Vladimir Klebanov

**Name of the Vulnerable Software and Affected Versions** Network Security Services (NSS) library versions prior to 3.28.4 Firefox ESR versions prior to 52.1 Firefox ESR versions prior to 45.9 Firefox versions prior to 53 Thunderbird versions prior to 52.1 **Description** A flaw in the DRBG number generation within the Network Security Services (NSS) library affects the internal state V, which does not correctly carry bits over. This issue may allow a remote attacker to impact data integrity. The estimated number of potentially affected devices worldwide is not specified. **Recommendations** For Network Security Services (NSS) library versions prior to 3.28.4, update to version 3.28.4 or later. For Firefox ESR versions prior to 52.1, update to version 52.1 or later. For Firefox ESR versions prior to 45.9, update to version 45.9 or later. For Firefox versions prior to 53, update to version 53 or later. For Thunderbird versions prior to 52.1, update to version 52.1 or later.
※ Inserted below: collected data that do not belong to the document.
(* ===== verification/Prelude.v ===== *)
(** * sra-tools: verification development

    The centre of the development is the spot assembly engine of the
    SharQ FASTQ loader, [src/tools/loaders/sharq/spot_assembly.hpp]
    (struct [spot_assembly_t]).  It groups reads that share a read name
    into spots, keeps the reads of a spot in bit-packed sparse columns
    (one column set per read slot), and hands them back on demand.  Around
    it, the development models the SharQ command line and application
    that feed the loader ([src/tools/sharq/fastq_parse.cpp]), the output formatter of
    sra-info ([src/tools/external/sra-info/formatter.cpp]) and the
    accession inspector of fasterq-dump
    ([src/tools/fasterq-dump/inspector.c]), the VDB helpers of sra-redact
    ([src/tools/sra-redact/sra-redact.hpp]), the C++ face of an NGS string
    ([src/ngs/ngs-sdk/dispatch/StringItf.cpp]), the environment
    variables of the driver tool
    ([src/tools/external/driver-tool/util.posix.hpp]) and the generated
    binding headers of NGS (the JNI header of [ReadCollectionItf], the
    Python header of [StatisticsItf]) with fasterq-dump's
    [simple_fasta_iter.h].

    Parts of the engine and how they interact:
    - the row-name index ([str_sv_type read_names], built by the caller)
      is the only input of the assembly builder;
    - the assembly builder [spot_assembly_t::build] sorts the row ids by
      name, walks the sorted order once, gives every row a spot id
      ([m_read_index]) and finalises each spot with [add_spot_bits], which
      sets the last-row bit ([m_last_index]) and the hot-spot bit
      ([m_hot_spot_ids]);
    - the column store ([save_read_mt], [get_spot_mt]) encodes a read's
      bases as 3-bit codes ([DNA2int]/[Int2DNA]), its qualities as deltas
      from a mid score, and records both as a 48-bit offset and a 16-bit
      length packed into one 64-bit word; the per-row read counter
      [m_spot_index] selects the read slot;
    - the hot-spot overflow map [m_hot_spots] keeps whole reads for the
      rows whose hot bit is set;
    - the deferred reclaimer [clear_spot_mt] collects released rows in
      [rows_to_clear] and clears all columns in one pass when their
      number reaches [MAX_ROW_TO_CLEAR]; [optimize] recompresses columns.

    Files (the library root is this file):
    - [Prelude]   : the result type with its monad notation (scope
                    [sharq_scope]), C++ vector access with its undefined
                    behaviour out of range, fixed-width wrap-around, the
                    hint databases [sharq] and [sharq_rw], shared lemmas
                    on [mapR]/[foldR] loops and on bits.
    - [Codec]     : Module [Dna] ([DNA2int], [Int2DNA], the sequence
                    encoding loops), Module [Qual] (class [ScoreValidator],
                    the delta encoding and decoding loops at their C++
                    widths), Module [Packed] (the offset/length word).
    - [SparseVec] : the BitMagic sparse vectors used as columns, modelled
                    from the spec (the library is not part of src/).
    - [SpotState] : the [fastq_read] record and its setters, [metadata_t],
                    the [spot_assembly_t] struct, [init], [is_last_spot].
    - [Builder]   : [add_spot_bits], the grouping walk and [build].
    - [Store]     : [save_read_mt], [get_spot_mt] (via [read_tags] and
                    [read_slot]), [clear_spot_mt] (via [clear_slot],
                    [clear_metadata], [clear_ranges], [fill_row_ids]) and
                    [optimize]; the invariant [store_wf]; concrete runs.
    - [StoreST]   : the single-threaded [save_read], [get_spot] and
                    [clear_spot], which the loader does not call.
    - [Parse]     : the SharQ command line: [s_split] (its two iterator
                    loops, with a step bound, and a structural form), the
                    read-pair batches of [s_AddReadPairBatch] and
                    [AppMain], and [xCheckInputFiles] (file existence as a
                    predicate).
    - [Digest]    : [xProcessDigest], which checks the digest of the
                    input files (platform, read counts) and assigns read
                    types and the quality expression.
    - [App]       : [main], [AppMain], [Run], [xRun], [xRunDigest],
                    [xSetupOutput] and [xBreakdownOutput] as runs
                    that emit a trace of writer, parser and output calls
                    (kept when an exception stops the run), against the
                    class [SharqEnv] for CLI11, [get_digest], the parser
                    and the other code that is not in the repository.
    - [Formatter] : sra-info's [Formatter]: [StringToFormat], the
                    platform, value, schema and spot-layout renderings
                    in the five formats, with the JSON separator flag and
                    the single-query counter threaded as state, and the
                    read descriptors of [sra-info.hpp] as parameters.
    - [Klib]      : the C conventions the C tools share: [rc_t] and its
                    fields, C strings as [list ascii], the string helpers
                    of [klib/text.h] and [helper.c], path types, exit
                    codes, [PATH_MAX] (contracts; the code is not in
                    src/, apart from the [PATH_MAX] fallback).
    - [Inspector] : fasterq-dump's [inspect] and its helpers, written
                    against the class [VfsEnv] that stands for the VFS,
                    KNS and VDB libraries (one field per call), so that
                    its theorems hold whatever the libraries answer.
    - [Redact]    : every helper of sra-redact.hpp against the classes
                    [RedactEnv] (cursors, tables) and [KdbEnv] (update
                    side, metadata nodes, directories): [CellData] and its
                    typed view, [DIE_UNLESS] and [OUT_OF_MEMORY] as the
                    fault [FExit], the [addColumn] family, the schema
                    lookup ([getSchemaInfo]), the openers, [copyNodeValue],
                    [writeChildNode], [dropColumn], [removeTempDir], the
                    [PATH_TYPE] macros, [WARN_IF], and the structs
                    [Inputs], [Output], [Outputs] with their initialisers.
    - [Platform]  : [EnvironmentVariables] get/set over the environment
                    as a [gmap], with POSIX's rule for invalid names.
    - [StringItf] : [Access], [data], [size], [substr] of an NGS string,
                    the C vtable and error block as values.
    - [Bindings]  : the declarations of [ngs_itf_ReadCollectionItf.h] as
                    a table, with the JNI rules that generate them (type
                    descriptors, C types, name mangling) modelled from the
                    JNI specification; the declarations of
                    [py_StatisticsItf.h] with their calling convention;
                    the class [SimpleFastaIter] for [simple_fasta_iter.h].

    State.  [spot_assembly_t] is one record; each operation is a function
    [state -> result state] (or [result (reads * state)] for a fetch).
    [std::vector] fields are lists updated with [vupd]/[<[i:=x]>],
    BitMagic columns are [gmap]s and [gset]s, [std::map] is a [gmap].

    Theorems, by group:
    - Builder: for any sorted permutation the sort may produce, two rows
      share a spot id exactly when their names are equal, the spot id is
      the rank of the name, [m_total_spots] counts the names, the last-row
      bits are the greatest row of each name, and the spot bits are set
      for spans below 10,000,000 (single-row spots included).
    - Codec: the three round trips, and what the packed word does at the
      16-bit length bound.
    - Store: [store_wf] (per-slot vectors of equal length, every packed
      range below its slot's write offset, nothing of a row at or above its
      counter, byte counters) holds for fresh slots and is kept by a cold
      save; saving then fetching appends the read (refinement of a list
      of reads per row); any list of saves is fetched back in order; hot
      rows keep whole reads and lose them on fetch; a pending release
      changes no read; from an empty batch, [max_rows] releases of
      distinct cold rows always end with the batch run and emptied
      (liveness of the reclaimer); a completed batch clears the slots below the
      trigger row's counter only and keeps the counter, so a fetch of the
      row faults; the [uint8_t] counter wraps after 255 reads; error
      paths of empty sequences and missing slots.
    - StoreST: the single-threaded variant faults on a new engine,
      fetches rows from the wrong frames, and, for any state, a slot
      loop that meets a row with nothing in the slot clears the slot's
      whole columns (the [size_t] range [0 .. 0 - 1]).
    - Parse, Digest and App: the iterator loops of [s_split] finish
      within the string's length (termination) with the pieces of the
      structural form, [s_split] inverts a join, the read-pair batches
      are the columns of the pair lists, the names [xCheckInputFiles]
      settles on exist, and [xProcessDigest] assigns read types file by
      file, with its defaults and its platform error; a successful
      [xRun] opens the writer, parses the checked groups in order, checks
      duplicates and closes it, while a parse error makes [AppMain] return
      1 with the writer never closed; for every command line and every
      answer of the libraries, a run closes the writer at most once, as
      its last call after the duplicate check, and then returns 0
      (composition of the application with the digest and input models);
      no run opens or deletes an output file: the output is always
      [cout].
    - Bindings: every declaration of the JNI header is the one the JNI
      rules give for its comment (symbol, return and parameter C types),
      no two share a symbol; the descriptor printer and parser are
      inverse on well-formed types, name mangling is undone by unmangling
      on the characters of Java names and is not injective beyond them
      ([a/1] and [a_] collide); the Python declarations follow the
      [PY_RES_TYPE] convention.
    - Formatter: [JoinPlatforms] is [String.concat] (equivalence),
      [StringToFormat] accepts exactly the spellings of the four names
      with each letter in either case (stated against a table of
      letters, independent of the [tolower] it calls), JSON
      items are separated after the first, CSV and TAB answer one query,
      the default schema output is the preorder of the tree
      (refinement of a flat listing), and the spot-layout output is the
      concatenation of the first [limit] layouts, never read past the end
      (refinement).
    - Inspector: the decision table of [inspect_db_type], the reported
      sequence table is a table of the database, the PacBio platform
      test never fires on 8-bit data, an unopenable database is not an
      error, [NULL] arguments, the [ncbi-acc:] prefix and the buffer
      overflow of [resolve_accession], the base name of
      [inspector_extract_acc_from_path_v1] and the trailing-separator
      loop of its VFS variant.
    - Redact, Platform, StringItf: a [Typed<T>] view exists only over
      elements of [sizeof(T)] bytes and checks its indices (type),
      [getSchemaInfo] returns the name attribute under the library's
      two-call protocol, the [PATH_TYPE] macros accept a type with or
      without the alias bit (bit-level proof), [dropColumn]'s three
      outcomes, the get-after-set round trip of the environment
      and the failures [set] ignores, and the [NGS_NOTHROW] accessors
      that turn every error into a default value.

    Bounds and parameters.  The batch size of the reclaimer
    ([MAX_ROW_TO_CLEAR] = 5,000,000) is a parameter [max_rows] of
    [clear_spot_mt_with] and [clear_spot_with] so that the theorems cover
    every batch size and witnesses run a batch of 1 or 2; the theorems
    about a completed batch assume [max_rows] is reached.  The per-row
    counter is a byte, so the save theorems require fewer than 255 reads
    per row, and the packed word requires offsets below 2^48 and lengths
    below 2^16 ([room], [valid_read]).  Loops are structural recursions
    over a list ([mapR], [foldR]) or, for the trailing-separator loop of
    the inspector, over its counter; the two [while] loops of [s_split]
    on string positions take a step bound ([scan_sep], [s_split_loop],
    [None] when it runs out), and [s_split_terminates] shows that the
    string's length is enough.  C
    buffers keep their sizes ([PATH_MAX] = 4096, 1024 bytes for
    [VPathReadPath]).

    Asserts.  Every C++ [assert] is modelled by [assert_ ndebug]: with
    [ndebug = false] (debug build) a failed assert is the fault
    [FAssert]; with [ndebug = true] (release build) execution goes on as
    the compiled code does.  Undefined behaviour (an out-of-range
    [operator[]], [back()] of an empty vector) is the fault [FUndefined].

    What is not modelled, and why: logging and timing (spdlog), the
    taskflow thread pool (the sort is modelled by its result, a sorted
    permutation), the thread-local scratch buffers (they are locals of
    each call in the model), the mutex (every operation is one atomic
    step of the model, which is what the single coarse lock gives; the
    unlocked bookkeeping at the start of [clear_spot_mt] is a race the
    model does not show).  In the other tools: logging ([ErrMsg],
    [KOutMsg], spdlog), the releases of handles, the locale and logger
    set-up of SharQ's [main], the writes through the output stream (the
    writer is not in the repository), and the functions sra-redact.hpp
    declares whose bodies are in sra-redact.cpp, absent from the
    repository.  The binding headers and [simple_fasta_iter.h] only
    declare functions: their declarations are modelled, their bodies
    (the NGS dispatch of the JVM and Python sides, fasterq-dump's
    iterator) are not in those files.  Each part is listed in
    PROJECT.json with its status. *)

From stdpp Require Export base list gmap sets strings.
From Stdlib Require Export ZArith Lia.
From Stdlib Require Export Ascii.

Declare Scope sharq_scope.
Delimit Scope sharq_scope with sharq.
Open Scope sharq_scope.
**Name of the Vulnerable Software and Affected Versions** Libgcrypt versions prior to 1.5.6 Libgcrypt versions 1.6.x prior to 1.6.6 Libgcrypt versions 1.7.x prior to 1.7.3 GnuPG versions prior to 1.4.21 **Description** The issue is related to an error in the pseudorandom number generator of the Libgcrypt cryptography library, which leads to the generation of 160 bits of random number from the standard random number generator. This allows a remote attacker to predict the output. The mixing functions in the random number generator make it easier for attackers to obtain the values of 160 bits by leveraging knowledge of the previous 4640 bits. **Recommendations** For Libgcrypt versions prior to 1.5.6, update to version 1.5.6 or later. For Libgcrypt versions 1.6.x prior to 1.6.6, update to version 1.6.6 or later. For Libgcrypt versions 1.7.x prior to 1.7.3, update to version 1.7.3 or later. For GnuPG versions prior to 1.4.21, update to version 1.4.21 or later.